(* ===== verification/ToolsMain.v ===== *)
(** * The programs: [routing_node] and [key_helper]

    [tools/routing_node.cc] and [tools/key_helper.cc]: what they do with their
    options, up to the session of [Commands]. *)

From Stdlib Require Import Ascii.
From stdpp Require Import strings.
From S2P Require Import Prelude CppStd CppString Identity Types ToolEnv SharedResponse Commands.

(** ** Options

    [boost::program_options] as it is used: the options typed, and those that
    have a default value. *)
Inductive value :=
  | VNone
  | VBool (b : bool)
  | VInt (z : Z)
  | VString (s : std_string).

Record variable_value := mkVariable { value_of : value; defaulted : bool }.

Definition typed_options : Type := list (string * value).

(** [po::store]: what was typed goes before the defaults. *)
Definition variables_map (defaults typed : typed_options) (name : string) : option variable_value :=
  match assoc_find name typed with
  | Some v => Some (mkVariable v false)
  | None => (λ v, mkVariable v true) <$> assoc_find name defaults
  end.

Definition count (name : string) (vm : string → option variable_value) : bool :=
  match vm name with Some _ => true | None => false end.
Definition given (name : string) (vm : string → option variable_value) : bool :=
  match vm name with Some v => negb (defaulted v) | None => false end.

(** [as<T> ()], which throws for a value of another type; a number that does not
    fit is already refused when the options are parsed. *)
Definition as_int (v : option variable_value) : outcome Z :=
  match v with
  | Some (mkVariable (VInt z) _) => if int_ok z then Ok z else Throw invalid_argument
  | _ => Throw invalid_argument
  end.
Definition as_size (v : option variable_value) : outcome Z :=
  match v with
  | Some (mkVariable (VInt z) _) =>
      if (0 <=? z)%Z && (z <? 2 ^ 64)%Z then Ok z else Throw invalid_argument
  | _ => Throw invalid_argument
  end.
Definition as_bool (v : option variable_value) : outcome bool :=
  match v with Some (mkVariable (VBool b) _) => Ok b | _ => Throw invalid_argument end.
Definition as_string (v : option variable_value) : outcome std_string :=
  match v with Some (mkVariable (VString s) _) => Ok s | _ => Throw invalid_argument end.

Definition ConflictingOptions (vm : string → option variable_value) (opt1 opt2 : string) : outcome unit :=
  if count opt1 vm && given opt1 vm && count opt2 vm && given opt2 vm then Throw logic_error else Ok tt.

Definition OptionDependency (vm : string → option variable_value) (for_what required : string) : outcome unit :=
  if count for_what vm && given for_what vm then
    if negb (count required vm) || negb (given required vm) then Throw logic_error else Ok tt
  else Ok tt.

(** ** Key files: passport's [ReadKeyChainList] and [WriteKeyChainList], and
    [maidsafe::GetPathFromProgramOptions] *)
Class KeyFileOps `{KeyOps} `{FileOps} := {
  ReadKeyChainList : std_string → Files → outcome (list AnmaidToPmid);
  WriteKeyChainList : std_string → list AnmaidToPmid → Files → bool * Files;
  fs_remove_ec : std_string → Files → bool * Files;
  GetPathFromProgramOptions : std_string → Files → outcome std_string;
  temp_directory_path_ec : Files → std_string; (* empty when there is none *)
  path_append : std_string → std_string → std_string; (* [fs::path]'s operator / *)
  new_key : nat → outcome AnmaidToPmid (* [AnmaidToPmid ()], the [n]th made *)
}.

Class KeyFileLaws `{KeyFileOps} : Prop := {
  ReadKeyChainList_written : ∀ path keys f f',
    WriteKeyChainList path keys f = (true, f') → ReadKeyChainList path f' = Ok keys;
  fs_exists_written : ∀ path keys f f',
    WriteKeyChainList path keys f = (true, f') → fs_exists path f' = true
}.

Section programs.
Context `{AT : AddressText} `{CO : !CryptoOps} `{EO : !EndpointOps} `{KO : !KeyOps}.
Context `{GO : !GenericNodeOps} `{TO : !ToolOps} `{FO : !FileOps} `{AO : !ArrivalOps}.
Context `{KF : !KeyFileOps}.

(** ** [routing_node] *)
Definition node_defaults (f : Files) : typed_options :=
  [("client", VBool false); ("peer", VString []); ("identity_index", VInt (-1));
   ("pmids_path", VString (path_append (temp_directory_path_ec f) (lit "pmids_list.dat")))]%string.

(** What [main] hands to [Commands]. *)
Record Start := mkStart {
  start_node : GenericNode;
  start_keys : list AnmaidToPmid;
  start_index : Z;
  start_client : bool;
  start_peer : std_string
}.

(** The checks of [main]; [None]: it returns 0 after printing why. *)
Notation checks := (prog (list line)).
Definition tell (l : line) : checks unit := modify (λ out, out ++ [l]).
Definition stop (l : line) : checks (option Start) := tell l;; mret None.

(** The keys and the index into them. *)
Definition load_keys (vm : string → option variable_value) (f : Files) :
    checks (option (list AnmaidToPmid * Z)) :=
  identity_index ← lift (λ _, as_int (vm "identity_index"%string));
  path_text ← lift (λ _, as_string (vm "pmids_path"%string));
  pmids_path ← lift (λ _, GetPathFromProgramOptions path_text f);
  if fs_exists pmids_path f then
    match ReadKeyChainList pmids_path f with
    | Throw _ =>
        tell [Txt "Error: Failed to read key chain list at path : "; Str pmids_path];; mret None
    | r =>
        all_keys ← lift (λ _, r);
        let size := Z.of_nat (length all_keys) in
        if (size =? 0)%Z then tell [Txt "Error: loaded "; Num size; Txt " fobs."];; mret None
        else
          tell [Txt "Loaded "; Num size; Txt " fobs."];;
          if (size <=? to_uint32 identity_index)%Z || (identity_index <? 0)%Z then
            tell [Txt "ERROR : index exceeds fob pool -- pool has "; Num size;
                  Txt " fobs, while identity_index is "; Num identity_index];;
            mret None
          else
            key ← lift (λ _, at_index all_keys (Z.to_nat identity_index));
            tell [Txt "Using identity #"; Num identity_index; Txt " from keys file , value is : ";
                  Id (pmid_name key)];;
            mret (Some (all_keys, identity_index))
    end
  else tell [Txt "ERROR : pmid list file not found at : "; Str path_text];; mret None.
(** ** Agreement of the three match lists *)

(** With a pattern of 129 symbols or more Rabin-Karp reports no offset but
    0: after the first rolling update no window passes the hash test. *)
Lemma rk_long_pattern_offsets (text pattern : str) (p : jsval) :
  129 <= strlen pattern ->
  In p (foundMatches (rabinKarpStringMatching text pattern)) -> p = JNum 0.
Proof.
  intros Hm. unfold rabinKarpStringMatching.
  destruct (Z.le_gt_cases (strlen text - strlen pattern + 1) 0) as [Hle|Hgt].
  { rewrite seqZ_nil by lia. intros []. }
  replace (strlen text - strlen pattern + 1)
    with (Z.of_nat (Z.to_nat (strlen text - strlen pattern + 1))) by lia.
  destruct (rk_fold_prefix text pattern (calculateHash pattern 0 (strlen pattern))
              (Z.to_nat (strlen text - strlen pattern + 1))) as [_ E]; [lia|].
  rewrite E. intros Hin. apply in_map_iff in Hin as (i & <- & Hi).
  apply filter_In in Hi as [Hi Hf].
  apply list_elem_of_In, elem_of_seqZ in Hi.
  destruct (Z.to_nat i) as [|k] eqn:Ek; [f_equal; lia|].
  rewrite rolled_long_pattern in Hf by exact Hm. discriminate.
Qed.

(** C1 fails on the code once the pattern is longer than 128 symbols. On
    130 letters A against 129 letters A the naive scan and KMP report the
    offsets 0 and 1, and Rabin-Karp reports 0 only: [Math.pow(256, 128)]
    overflows to [Infinity], the first rolling update turns the window hash
    into [NaN], and no later window passes the hash test.  (Up to 127
    symbols the three agree, see [match_positions_agree] below.) *)
Theorem rabin_karp_misses_long_pattern :
  foundMatches (naiveStringMatching (As 130) (As 129)) = [JNum 0; JNum 1] /\
  (exists tr, kmpStringMatching 600 (As 130) (As 129) = Done tr /\
              foundMatches tr = [JNum 0; JNum 1]) /\
  foundMatches (rabinKarpStringMatching (As 130) (As 129)) = [JNum 0] /\
  Math_pow_256 128 = Inf false /\
  rolled (As 130) 129 0 = calculateHash (As 129) 0 129 /\
  rolled (As 130) 129 1 = NaN.
Proof.
  split; [vm_compute; reflexivity|].
  split; [eexists; split; [vm_compute; reflexivity | reflexivity]|].
  repeat split; vm_compute; reflexivity.
Qed.

(** ** The rolling hash on a long pattern *)

(** C5 fails on the code once the pattern is longer than 128 symbols. A
    text of 130 letters A, a pattern length of 129 and the window at offset
    1 are in the range of the claim.  The hash of that window computed
    directly is 25, and so is the hash of the first window, but one rolling
    update from the first window gives [NaN], because [Math.pow(256, 128)]
    is [Infinity]: the rolled hash and the direct hash are not equal.  In
    exact integer arithmetic both are 25.  (Up to 127 symbols the doubles
    of the program are the exact integers, see [hash_roll_equivalence].) *)
Theorem rolling_hash_departs_from_direct_hash :
  wf_str (As 130) /\
  1 <= 129 <= strlen (As 130) /\
  0 <= 1 <= strlen (As 130) - 129 /\
  calculateHash (As 130) 1 (1 + 129) = of_Z 25 /\
  rolled (As 130) 129 0 = of_Z 25 /\
  Math_pow_256 (129 - 1) = Inf false /\
  rolled (As 130) 129 1 = NaN /\
  num_eqb (rolled (As 130) 129 1) (calculateHash (As 130) 1 (1 + 129))
    = false /\
  rolledZ (As 130) 129 1 = 25 /\
  calculateHashZ (As 130) 1 (1 + 129) = 25.
Proof.
  split; [unfold As; apply Forall_replicate; lia|].
  split; [unfold strlen, As; rewrite length_replicate; lia|].
  split; [unfold strlen, As; rewrite length_replicate; lia|].
  repeat split; vm_compute; reflexivity.
Qed.


Lemma ascending_seqZ (lo len : Z) : ascending (seqZ lo len).
Proof.
  unfold ascending. remember (Z.to_nat len) as k eqn:Hk.
  revert lo len Hk. induction k as [|k IH]; intros lo len Hk.
  - rewrite seqZ_nil by lia. constructor.
  - rewrite seqZ_cons by lia. constructor; [apply IH; lia|].
    apply Forall_forall. intros x Hx.
    apply list_elem_of_In, elem_of_seqZ in Hx. lia.
Qed.

Lemma ascending_filter (f : Z -> bool) (l : list Z) :
  ascending l -> ascending (List.filter f l).
Proof.
  unfold ascending. induction 1 as [|a l Hl IH Ha]; cbn [List.filter];
    [constructor|].
  destruct (f a); [|exact IH]. constructor; [exact IH|].
  rewrite Forall_forall in *. intros x Hx. apply filter_In in Hx as [Hx _]. auto.
Qed.

Lemma polyZ_ext (s t : str) (a b : Z) (k : nat) :
  seg_eq s t a b (Z.of_nat k) -> polyZ s a k = polyZ t b k.
Proof.
  induction k as [|k IH]; intros H; [reflexivity|].
  rewrite !polyZ_S. rewrite IH by (eapply seg_eq_weaken; [exact H | lia]).
  unfold code_at. now rewrite (H (Z.of_nat k)) by lia.
Qed.
Lemma logger_at_create f name cfg :
  logger_at (snd (create f name cfg)) (fst (create f name cfg))
  = Some (construct (merge (defaultConfig f) cfg name)).
Proof.
  unfold logger_at, create. simpl. rewrite nth_error_app2 by lia.
  rewrite Nat.sub_diag. reflexivity.
Qed.

Lemma in_set_nodup {V : Type} (m : list (string * V)) n w k v :
  NoDup (keys m) -> In (k, v) (set m n w) -> (k = n /\ v = w) \/ (k <> n /\ In (k, v) m).
Proof.
  unfold keys. induction m as [|[k' v'] r IH]; simpl; intros Hnd H.
  - destruct H as [[= <- <-]|[]]. left. auto.
  - inversion Hnd as [|? ? Hk Hr]; subst.
    destruct (String.eqb_spec n k') as [->|Hne]; simpl in H.
    + destruct H as [[= <- <-]|H]; [left; auto|].
      right. split; [|right; exact H]. intros ->. apply Hk. apply (in_map fst r (k', v) H).
    + destruct H as [[= <- <-]|H].
      * right. split; [intros ->; exact (Hne eq_refl)|left; reflexivity].
      * destruct (IH Hr H) as [X|[X Y]]; [left; exact X|right; split; [exact X|right; exact Y]].
Qed.

Lemma keys_set_nodup {V : Type} (m : list (string * V)) n w :
  NoDup (keys m) -> NoDup (keys (set m n w)).
Proof.
  unfold keys. induction m as [|[k' v'] r IH]; simpl; intros Hnd.
  - constructor; [intros []|constructor].
  - inversion Hnd as [|? ? Hk Hr]; subst.
    destruct (String.eqb_spec n k') as [->|Hne]; simpl; constructor; auto.
    intros Hin. apply in_map_iff in Hin as [[k v] [Ek Hin]]. simpl in Ek. subst k.
    destruct (in_set_nodup r n w k' v Hr Hin) as [[E _]|[_ Y]].
    + exact (Hne (eq_sym E)).
    + apply Hk. exact (in_map fst r (k', v) Y).
Qed.

End FactoryFacts.

Module ConsoleFacts.
Import ConsoleFmt.
Local Open Scope string_scope.
End ConsoleFacts.

Module SanitizeProps.
Import Views SanitizeFacts.
Local Open Scope string_scope.

(** X1: The value sanitizeObject returns has, at every depth of nested objects and arrays, the text '[REDACTED]' under every key that contains one of the sensitive fields (compared in lower case), and no object in it has an own __proto__ property. *)
Theorem sanitizeObject_redacts fs v : redacted fs (sanitizeObject fs v).
Proof. apply sanitize_redacted. Qed.

(** X2: sanitizeObject turns any object, a class instance included, into a fresh object whose own keys are the original own keys in their original order, with only a '__proto__' key left out. That object is plain unless the input has a '__proto__' key whose value is not redacted and, once sanitized, is an object, an array, a function or null: the assignment sanitized['__proto__'] = ... then makes that sanitized value the prototype of the result. *)
Theorem sanitizeObject_keys fs b q ps :
  sanitizeObject fs (JProtoObj q ps) = sanitizeObject fs (JObj b ps) /\
  exists ps',
    map fst ps' = filter (fun k => negb (String.eqb k "__proto__")) (map fst ps) /\
    (sanitizeObject fs (JObj b ps) = JObj true ps' \/
     exists x, In ("__proto__", x) ps /\ sensitive fs "__proto__" = false /\
               proto_like (sanitizeObject fs x) = true /\
               sanitizeObject fs (JObj b ps) = JProtoObj (sanitizeObject fs x) ps') /\
    ((forall x, ~ In ("__proto__", x) ps) -> sanitizeObject fs (JObj b ps) = JObj true ps') /\
    (forall x, NoDup (map fst ps) -> In ("__proto__", x) ps -> sensitive fs "__proto__" = false ->
               proto_like (sanitizeObject fs x) = true ->
               sanitizeObject fs (JObj b ps) = JProtoObj (sanitizeObject fs x) ps').
Proof.
  split; [rewrite sanitize_proto, sanitize_obj; reflexivity|].
  exists (snd (sanitize_props fs ps)). split; [apply sanitize_props_keys|].
  rewrite sanitize_obj. split; [|split].
  - destruct (sanitize_props fs ps) as [[p|] qs] eqn:E; [right|left; reflexivity].
    assert (Ep : fst (sanitize_props fs ps) = Some p) by (rewrite E; reflexivity).
    destruct (sanitize_props_proto fs ps p Ep) as [x [Hx [S [Hp Pl]]]]. subst p.
    exists x. repeat split; assumption.
  - intros H. pose proof (sanitize_props_none fs ps H) as N.
    destruct (sanitize_props fs ps) as [pr qs]. simpl in N |- *. subst pr. reflexivity.
  - intros x Nd Hx S Pl. pose proof (sanitize_props_exact fs ps x Nd Hx S Pl) as N.
    destruct (sanitize_props fs ps) as [pr qs]. simpl in N |- *. subst pr. reflexivity.
Qed.

Lemma sanitizeObject_keys_witness :
  sanitizeObject [] (JObj true [("__proto__", JObj true [("a", JNum 1)])]) =
    JProtoObj (JObj true [("a", JNum 1)]) [] /\
  sanitizeObject ["password"] (JObj false [("id", JNum 7); ("password", JStr "x")]) =
    JObj true [("id", JNum 7); ("password", JStr redacted_text)] /\
  sanitizeObject_js [] function_blocks (JObj true [("__proto__", JFun 0); ("name", JStr "x")]) =
    Throw TypeError_readonly.
Proof.
  pose proof (sanitizeObject_keys [] true JNull [("__proto__", JObj true [("a", JNum 1)])])
    as [_ [ps' [K [_ [_ Ex]]]]].
  split.
  - assert (E : ps' = []) by (destruct ps' as [|? ?]; [reflexivity | discriminate K]).
    subst ps'. apply (Ex (JObj true [("a", JNum 1)])).
    + repeat constructor. intros [].
    + left; reflexivity.
    + reflexivity.
    + reflexivity.
  - split; vm_compute; reflexivity.
Defined.

(** X3: sanitizeObject is idempotent on values with no '__proto__' key in any of their objects: sanitizing the sanitized value with the same fields gives the same value again. A '__proto__' key can break this: the prototype it sets is not an own property, so a second pass drops it. *)
Theorem sanitizeObject_idempotent fs v :
  no_proto_key v = true ->
  sanitizeObject fs (sanitizeObject fs v) = sanitizeObject fs v.
Proof. apply sanitize_idem. Qed.

Lemma sanitizeObject_idempotent_witness :
  let v := JObj false [("user", JObj true [("token", JStr "t"); ("tags", JArr [JStr "a"])])] in
  no_proto_key v = true /\
  sanitizeObject ["token"] (sanitizeObject ["token"] v) = sanitizeObject ["token"] v /\
  sanitizeObject [] (sanitizeObject [] (JObj true [("__proto__", JObj true [("a", JNum 1)])])) <>
  sanitizeObject [] (JObj true [("__proto__", JObj true [("a", JNum 1)])]).
Proof.
  intros v. split; [reflexivity|]. split.
  - apply sanitizeObject_idempotent. reflexivity.
  - vm_compute. discriminate.
Defined.

(** X4: With an empty list of sensitive fields, sanitizeObject returns a value equal to its input when the input is plain data: plain objects without a __proto__ key, arrays and primitives. *)
Theorem sanitizeObject_no_fields v :
  plain_data v = true -> sanitizeObject [] v = v.
Proof. apply sanitize_nil_plain. Qed.

Lemma sanitizeObject_no_fields_witness :
  let v := JObj true [("password", JStr "hunter2"); ("items", JArr [JNum 1; JObj true [("token", JNull)]])] in
  plain_data v = true /\ sanitizeObject [] v = v.
Proof.
  intros v. split; [reflexivity|]. apply sanitizeObject_no_fields. reflexivity.
Defined.

End SanitizeProps.

Module PerfProps.
Import Perf JsMapFacts PerfFacts.
Local Open Scope string_scope.

(** X6: After time(label) at a non-zero time t0, timeEnd(label) at t1 removes the timer and logs at INFO '<label>: <t1-t0>ms' with context {performance: {label, duration: t1-t0}}; other timers and the profiles are unchanged. *)
Theorem time_timeEnd_round_trip st label t0 t1 :
  t0 <> 0%Z ->
  timeEnd (time st label t0) label t1 =
  (mkPerf (JsMap.delete (timers st) label) (profiles st),
   mkCall INFO (label ++ ": " ++ number_text (t1 - t0) ++ "ms")
     (Some (JObj true [("performance",
                        JObj true [("label", JStr label); ("duration", JNum (t1 - t0))])]))).
Proof. apply time_then_timeEnd. Qed.

Lemma time_timeEnd_round_trip_witness :
  timeEnd (time (mkPerf [] []) "db" 1000) "db" 1250 =
  (mkPerf [] [], mkCall INFO "db: 250ms"
     (Some (JObj true [("performance", JObj true [("label", JStr "db"); ("duration", JNum 250)])]))).
Proof. apply (time_timeEnd_round_trip (mkPerf [] []) "db" 1000 1250). lia. Defined.

(** X7: profile(label) at a non-zero time t0 logs 'Profile started: <label>' at DEBUG; a following profileEnd(label) at t1 removes the profile and logs 'Profile completed: <label>' at INFO with {profile: {label, duration: t1-t0, startTime: ISO text of t0, endTime}}, leaving the timers unchanged. *)
Theorem profile_profileEnd_round_trip st label t0 t1 iso end_iso :
  t0 <> 0%Z ->
  snd (profile st label t0) = mkCall DEBUG ("Profile started: " ++ label) None /\
  profileEnd (fst (profile st label t0)) label t1 iso end_iso =
  (mkPerf (timers st) (JsMap.delete (profiles st) label),
   mkCall INFO ("Profile completed: " ++ label)
     (Some (JObj true [("profile",
                        JObj true [("label", JStr label); ("duration", JNum (t1 - t0));
                                   ("startTime", JStr (iso t0)); ("endTime", JStr end_iso)])]))).
Proof.
  intros H. split; [reflexivity|]. unfold profileEnd, profile. simpl.
  rewrite get_set_same, delete_set_same.
  replace (Z.eqb t0 0) with false by (symmetry; apply Z.eqb_neq; exact H). reflexivity.
Qed.

Lemma profile_profileEnd_round_trip_witness :
  snd (profile (mkPerf [] []) "load" 5) = mkCall DEBUG "Profile started: load" None /\
  profileEnd (fst (profile (mkPerf [] []) "load" 5)) "load" 9 (fun _ => "T0") "T1" =
  (mkPerf [] [], mkCall INFO "Profile completed: load"
     (Some (JObj true [("profile", JObj true [("label", JStr "load"); ("duration", JNum 4);
                                              ("startTime", JStr "T0"); ("endTime", JStr "T1")])]))).
Proof. apply (profile_profileEnd_round_trip (mkPerf [] []) "load" 5 9 (fun _ => "T0") "T1"). lia. Defined.

(** X8: getStats().activeTimers lists the timer labels in the order they were first started: time(label) appends a new label at the end (a restarted label keeps its place), and a completed timeEnd(label) removes just that label. *)
Theorem getStats_active_timers l ts st label t0 t1 :
  t0 <> 0%Z ->
  (let '(lv, names, active, profs) := getStats l ts (time st label t0) in
   active = if existsb (String.eqb label) (JsMap.keys (timers st))
            then JsMap.keys (timers st) else (JsMap.keys (timers st) ++ [label])%list) /\
  (let '(lv, names, active, profs) := getStats l ts (fst (timeEnd (time st label t0) label t1)) in
   active = filter (fun k => negb (String.eqb k label)) (JsMap.keys (timers st))).
Proof.
  intros H. split.
  - simpl. apply keys_set.
  - rewrite (time_then_timeEnd st label t0 t1 H). simpl. apply keys_delete.
Qed.

Lemma getStats_active_timers_witness :
  (let '(lv, names, active, profs) := getStats INFO [] (time (mkPerf [("a", 3%Z)] []) "b" 7%Z) in
   active = ["a"; "b"]) /\
  (let '(lv, names, active, profs) := getStats INFO [] (fst (timeEnd (time (mkPerf [("a", 3%Z)] []) "b" 7%Z) "b" 9%Z)) in
   active = ["a"]).
Proof. exact (getStats_active_timers INFO [] (mkPerf [("a", 3%Z)] []) "b" 7%Z 9%Z ltac:(lia)). Defined.

End PerfProps.

Module MemoryProps.
Import MemorySink MemoryFacts.

(** X9: A MemoryTransport created with maxSize 0 or less keeps no entry: whatever is logged, getLogs returns an empty array. *)
Theorem memory_nonpositive_max_keeps_nothing l max s es :
  (max <= 0)%Z ->
  let '(m, s1) := create l max s in retained m (fold_left (mem_log m) es s1) = [].
Proof.
  intros H. unfold create, alloc. simpl. apply fold_nonpositive; simpl; [exact H|].
  unfold retained. simpl. rewrite Nat.eqb_refl. reflexivity.
Qed.

Lemma memory_nonpositive_max_keeps_nothing_witness :
  (0 <= 0)%Z /\
  let '(m, s1) := create INFO 0 (mkStore (fun _ => []) 0) in
  retained m (fold_left (mem_log m) [Samples.e0; Samples.e0] s1) = [].
Proof.
  split; [lia|]. apply (memory_nonpositive_max_keeps_nothing INFO 0 (mkStore (fun _ => []) 0)). lia.
Defined.

(** X10: After clear() (and close(), which calls it), the transport keeps only the last maxSize accepted entries logged since, for a non-negative maxSize; the old logs array and any array an earlier getLogs returned are never changed afterwards. *)
Theorem memory_clear_restarts m s es a :
  (0 <= mem_maxSize m)%Z -> a < next_id s ->
  let '(m', s1) := MemoryOps.clear m s in
  let s2 := fold_left (mem_log m') es s1 in
  retained m' s2 = lastn (Z.to_nat (mem_maxSize m)) (filter (accepted (mem_level m)) es) /\
  arrays s2 a = arrays s a.
Proof.
  intros Hm Ha. pose proof (clear_fold m s es Hm) as C.
  destruct (MemoryOps.clear m s) as [m' s1] eqn:E. split; [exact C|].
  unfold MemoryOps.clear, alloc in E. simpl in E. injection E as <- <-.
  rewrite fold_other by (simpl; lia). simpl.
  replace (Nat.eqb a (next_id s)) with false by (symmetry; apply Nat.eqb_neq; lia). reflexivity.
Qed.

▸ **TRY IT**: From the listing above, copy all lines holding the word "strlen".

▸ **FINAL ANSWER**:
  129 <= strlen pattern ->
  destruct (Z.le_gt_cases (strlen text - strlen pattern + 1) 0) as [Hle|Hgt].
  replace (strlen text - strlen pattern + 1)
    with (Z.of_nat (Z.to_nat (strlen text - strlen pattern + 1))) by lia.
  destruct (rk_fold_prefix text pattern (calculateHash pattern 0 (strlen pattern))
              (Z.to_nat (strlen text - strlen pattern + 1))) as [_ E]; [lia|].
  1 <= 129 <= strlen (As 130) /\
  0 <= 1 <= strlen (As 130) - 129 /\
  split; [unfold strlen, As; rewrite length_replicate; lia|].
  split; [unfold strlen, As; rewrite length_replicate; lia|].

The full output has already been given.